A Working Man, la recensione del film con Jason Statham

All’interno del macro-genere action c’è un filone molto codificato che è quello del “giustiziere”. Parliamo di una tipologia di film, per lo più di derivazione letteraria e dalle forti influenze nel noir classico americano, che ci mette nei panni di un uomo solo e possibilmente traumatizzato, preferibilmente con un vissuto colmo di scheletri e una preparazione militare, che è costretto suo malgrado a rivangare nel suo passato di violenza per una questione del presente, non essenzialmente collegata al suo vissuto (ma se lo è, la posta in gioco cresce). Insomma, parliamo del cinema dei Charles Bronson, che di volta in volta ha aggiunto volti di pregio al campionario degli action-men: da Sylvester Stallone a Mel Gibson, Arnold Schwarzenegger, Bruce Willis, Clint Eastwood e Lee Marvin, con veri e propri specialisti come Chuck Norris, Steven Seagal, Jean Claude Van Damme e Dolph Lundgren. Una tradizione che si è rinnovata nei decenni e ha aggiunto personalità di livello al catalogo dei giustizieri, come Liam Neeson, Denzel Washington e Keanu Reeves. Ma c’è un nome che riecheggia ormai da decenni nel panorama del cinema action, spesso proprio nel filone dei giustizieri, e quel nome è Jason Statham che, in un colpo solo, incarna le qualità di un po’ tutti i nomi citati.

Statham ha ormai un curriculum corposo ed è una delle super-star del panorama d’azione, ma l’uscita nei cinema (e il successo negli Stati Uniti) di A Working Man ci dice che la sua aderenza al personaggio del “giustiziere” si sta facendo sempre più insistente.

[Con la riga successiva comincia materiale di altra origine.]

(** * node-school-kr: the School class of school.js

    A shallow embedding of [src/school.js] (class [School]): the
    constructor, [monthFormat], [createUrl], [getTargetURL], [getMeal] and
    [getCalendar], followed by the properties of the identity / URL
    construction layer.

    ** Conventions of the embedding

    - JavaScript values are the inductive [value] below: [undefined],
      [null], booleans, integer-valued numbers (a [Z], printed in plain
      decimal as [Number.prototype.toString] does for integers below
      10^21), strings, symbols (identified by their description) and plain
      objects with string-keyed own data properties (an association list;
      the first binding of a key is the property).  Functions, arrays,
      fractional numbers, [NaN] and the infinities as inputs are outside the
      universe; in particular no property of an object is callable.
    - A string is a sequence of code units, each a Rocq [ascii] (code units
      below 256).
    - [throw] is the [Err] constructor of [result]; in the two [async]
      methods it stands for the rejection of the returned promise.  The six
      messages of the source are the first six constructors of [error]; a
      [TypeError] raised by the language itself is the seventh.
    - The object [this] is a record whose fields are [option]s: [None] is a
      field no assignment has reached yet; reading it yields [undefined].
    - [data/data.js], [src/meal.js] and [src/calendar.js] are other modules
      of the package: the [DATA] object is a parameter ([Data]), and the
      two fetchers are opaque collaborators, so that a call of [getData]
      is recorded as a [Delegation] (which fetcher, which URL, which
      default value).
    - The conversion of a string to a number, which the range test
      [month < 1 || month > 12] applies to a string month, is a parameter
      ([Host]): only its comparison with 1 and with 12 is observed. *)

From Stdlib Require Import ZArith Bool List Lia.
From Stdlib Require Import Strings.Ascii Strings.String Numbers.DecimalString.
From Stdlib Require Import Numbers.DecimalPos Numbers.DecimalZ.
Import ListNotations.

Local Open Scope string_scope.
Local Open Scope Z_scope.

Set Warnings "-register-all".

(** ** Values *)

Inductive value : Type :=
| VUndefined
| VNull
| VBool (b : bool)
| VNum (n : Z)
| VStr (s : string)
| VSym (description : string)
| VObj (props : list (string * value)).

(** Errors, by the [throw] statement that raises them. *)
Inductive error : Type :=
| AlreadyInitialized (schoolCode : string) (* line 51, message naming the code *)
| MissingData            (* line 60: type, region and school code are required *)
| UnknownKind            (* line 101: unknown kind *)
| NotInitialized         (* lines 112, 169, 207: instance not initialized *)
| IncompleteDate         (* lines 130, 153, 191: give both year and month *)
| MonthRange             (* lines 157, 195: month must be within 1~12 *)
| TypeError.             (* raised by the language, not by the source *)

(** The taxonomy of the specification over the errors of the source. *)
Inductive error_class : Type :=
| ConfigurationError | UnknownKindError | NotInitializedError
| IncompleteDateError | MonthRangeError | RuntimeTypeError.

Definition classify (e : error) : error_class :=
  match e with
  | AlreadyInitialized _ => ConfigurationError
  | MissingData => ConfigurationError
  | UnknownKind => UnknownKindError
  | NotInitialized => NotInitializedError
  | IncompleteDate => IncompleteDateError
  | MonthRange => MonthRangeError
  | TypeError => RuntimeTypeError
  end.

Inductive result (A : Type) : Type :=
| Ok (a : A)
| Err (e : error).

Arguments Ok {A} a.
Arguments Err {A} e.

Definition bind {A B : Type} (r : result A) (k : A -> result B) : result B :=
  match r with
  | Ok a => k a
  | Err e => Err e
  end.

Notation "x <- r ;; k" := (bind r (fun x => k))
  (at level 61, r at next level, right associativity).

(** ** The operations of the language the source relies on *)

(** ToBoolean: [if (v)], [v && w], [v || w]. *)
Definition truthy (v : value) : bool :=
  match v with
  | VUndefined | VNull => false
  | VBool b => b
  | VNum n => negb (n =? 0)
  | VStr s => negb (s =? "")%string
  | VSym _ | VObj _ => true
  end.

(** [v || w] *)
Definition or_else (v w : value) : value := if truthy v then v else w.

Definition typeof (v : value) : string :=
  match v with
  | VUndefined => "undefined"
  | VNull => "object"
  | VBool _ => "boolean"
  | VNum _ => "number"
  | VStr _ => "string"
  | VSym _ => "symbol"
  | VObj _ => "object"
  end.

(** [v === undefined] *)
Definition is_undefined (v : value) : bool :=
  match v with
  | VUndefined => true
  | _ => false
  end.

Fixpoint own_property (props : list (string * value)) (k : string) : option value :=
  match props with
  | [] => None
  | (k', v) :: rest => if (k' =? k)%string then Some v else own_property rest k
  end.

Definition has_own (props : list (string * value)) (k : string) : bool :=
  match own_property props k with
  | Some _ => true
  | None => false
  end.

(** [o.k] for a name [k] that no built-in prototype defines ([year],
    [yaer], [month], [default]): the own property, or [undefined]; reading
    a property of [undefined] or [null] raises a TypeError. *)
Definition get_member (o : value) (k : string) : result value :=
  match o with
  | VUndefined | VNull => Err TypeError
  | VObj props =>
      match own_property props k with
      | Some v => Ok v
      | None => Ok VUndefined
      end
  | VBool _ | VNum _ | VStr _ | VSym _ => Ok VUndefined
  end.

(** The decimal string of an integer, which is the string of a number up
    to 10^21; from there on [Number.prototype.toString] switches to the
    exponent form, which this does not follow.  The properties below use
    of the digits only what holds of both forms: the string of a number
    from 100 upwards is longer than two code units, and distinct numbers
    have distinct strings. *)
Definition number_to_string (n : Z) : string :=
  NilZero.string_of_int (Z.to_int n).

Definition bool_to_string (b : bool) : string :=
  if b then "true" else "false".

(** An object converts to a primitive through [toString] and [valueOf].
    The inherited [valueOf] returns the object itself and the inherited
    [toString] returns "[object Object]"; an own [toString] is not callable
    (the universe has no functions) and is skipped, which leaves no
    primitive and raises a TypeError, whatever the hint is. *)
Definition object_to_primitive (props : list (string * value)) : result string :=
  if has_own props "toString" then Err TypeError else Ok "[object Object]".

(** ToString, as applied by a template literal and by a computed
    property key. *)
Definition to_string (v : value) : result string :=
  match v with
  | VUndefined => Ok "undefined"
  | VNull => Ok "null"
  | VBool b => Ok (bool_to_string b)
  | VNum n => Ok (number_to_string n)
  | VStr s => Ok s
  | VSym _ => Err TypeError
  | VObj props => object_to_primitive props
  end.

(** The method call [v.toString()].  For an object this is the call on
    a plain data object: an own [toString] is not callable, and without
    one the inherited method answers "[object Object]".  An object with a
    [toString] method of its own, which may return any value, and an
    object without a prototype are outside the universe: what is stated
    of [monthFormat] for every result is stated for primitive arguments. *)
Definition call_toString (v : value) : result string :=
  match v with
  | VUndefined | VNull => Err TypeError
  | VBool b => Ok (bool_to_string b)
  | VNum n => Ok (number_to_string n)
  | VStr s => Ok s
  | VSym d => Ok ("Symbol(" ++ d ++ ")")
  | VObj props => object_to_primitive props
  end.

(** [String.prototype.toLowerCase] on code units below 256: the letters
    A-Z and the capital letters of the Latin-1 supplement (0xC0-0xDE but
    the multiplication sign 0xD7) move up by 32. *)
Definition lower_char (c : ascii) : ascii :=
  let n := nat_of_ascii c in
  if ((65 <=? n)%nat && (n <=? 90)%nat)
     || ((192 <=? n)%nat && (n <=? 222)%nat && negb (n =? 215)%nat)
  then ascii_of_nat (n + 32)
  else c.

Fixpoint lower (s : string) : string :=
  match s with
  | EmptyString => EmptyString
  | String c rest => String (lower_char c) (lower rest)
  end.

(** The method call [v.toLowerCase()]: only a string has the method. *)
Definition call_toLowerCase (v : value) : result string :=
  match v with
  | VStr s => Ok (lower s)
  | _ => Err TypeError
  end.

(** What is observed of the conversion of a string to a number. *)
Record Host : Type := {
  string_below_1 : string -> bool;   (* Number(s) < 1 *)
  string_above_12 : string -> bool   (* Number(s) > 12 *)
}.

Section Comparison.

Variable host : Host.

(** [month < 1 || month > 12].  [undefined] and "[object Object]"
    convert to NaN, for which both comparisons are false; [null] and
    [false] convert to 0 and [true] to 1; a symbol does not convert. *)
Definition out_of_range (month : value) : result bool :=
  match month with
  | VUndefined => Ok false
  | VNull => Ok true
  | VBool b => Ok (negb b)
  | VNum n => Ok ((n <? 1) || (12 <? n))
  | VStr s => Ok (string_below_1 host s || string_above_12 host s)
  | VSym _ => Err TypeError
  | VObj props => _ <- object_to_primitive props ;; Ok false
  end.

End Comparison.

(** ** [monthFormat] (lines 69-84) *)

Definition monthFormat (month : value) : result string :=
  month <- call_toString month ;;
  if (2 <? String.length month)%nat then Ok ""
  else if (month =? "")%string || (String.length month =? 2)%nat then Ok month
  else Ok ("0" ++ month).

(** ** The [DATA] object of [data/data.js] *)

(** A property key: a string or a symbol. *)
Inductive key : Type :=
| KStr (s : string)
| KSym (description : string).

Definition key_eqb (k k' : key) : bool :=
  match k, k' with
  | KStr s, KStr s' => (s =? s')%string
  | KSym d, KSym d' => (d =? d')%string
  | _, _ => false
  end.

(** ToPropertyKey: a symbol is a key as it is, any other value through
    ToString. *)
Definition to_property_key (v : value) : result key :=
  match v with
  | VSym d => Ok (KSym d)
  | _ => s <- to_string v ;; Ok (KStr s)
  end.

(** A catalog ([DATA.EDUTYPE], [DATA.REGION]): the properties of an object
    keyed by the symbols of [TYPE] and [REGION].  The list holds the own
    properties.  A symbol key that is not listed reads as [undefined], as
    in the language ([Object.prototype] has no symbol-keyed property); a
    string key that names a member of [Object.prototype] ("toString",
    "constructor", ...) would read as that member, a function, which the
    universe does not have: what is stated of keys that are not members
    is stated for symbols. *)
Definition catalog : Type := list (key * value).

Tutto è iniziato, infatti, nel 2024 con il successo inaspettato di The Beekeeper, gustosissimo b-movie d’azione diretto da David Ayer e scritto da Kurt Wimmer che si poneva un po’ come variante più muscolare di The Equalizer. L’ottimo riscontro al botteghino e il consenso della critica di settore ha smosso qualcosa perché Amazon-MgM ha subito acchiappato Statham e Ayer acquistando i diritti di distribuzione di un film che è praticamente un “The Beekeeper lookalike”. E per dar vita a un nuovo giustiziere che di nuovo non ha nulla viene scomodato il romanzo di Chuck Dixon Levon’s Trade adattato per il grande schermo nientemeno che da Sylvester Stallone che produce anche il film. Nasce così A Working Man, un action tanto pigro quanto onesto che ha scalato le classifiche degli incassi americani fin dal suo weekend di esordio, arrivando a scalzare dalla vetta Biancaneve in men che non si dica.

Levon Cade ha un passato nell’esercito, è infatti un ex-agente Black Ops dei Royal Marines ma, dopo un’incidente, ha chiuso con la vita militare e ha iniziato a lavorare come operaio edile. Levon ha un ottimo rapporto con la famiglia Garcia, proprietari della ditta di cui è capomastro, e quando la diciannovenne Jenny, che lavora come contabile nell’attività di famiglia, viene rapita, Levon si mette sulle tracce dei trafficanti di esseri umani che l’hanno sottratta ai suoi cari.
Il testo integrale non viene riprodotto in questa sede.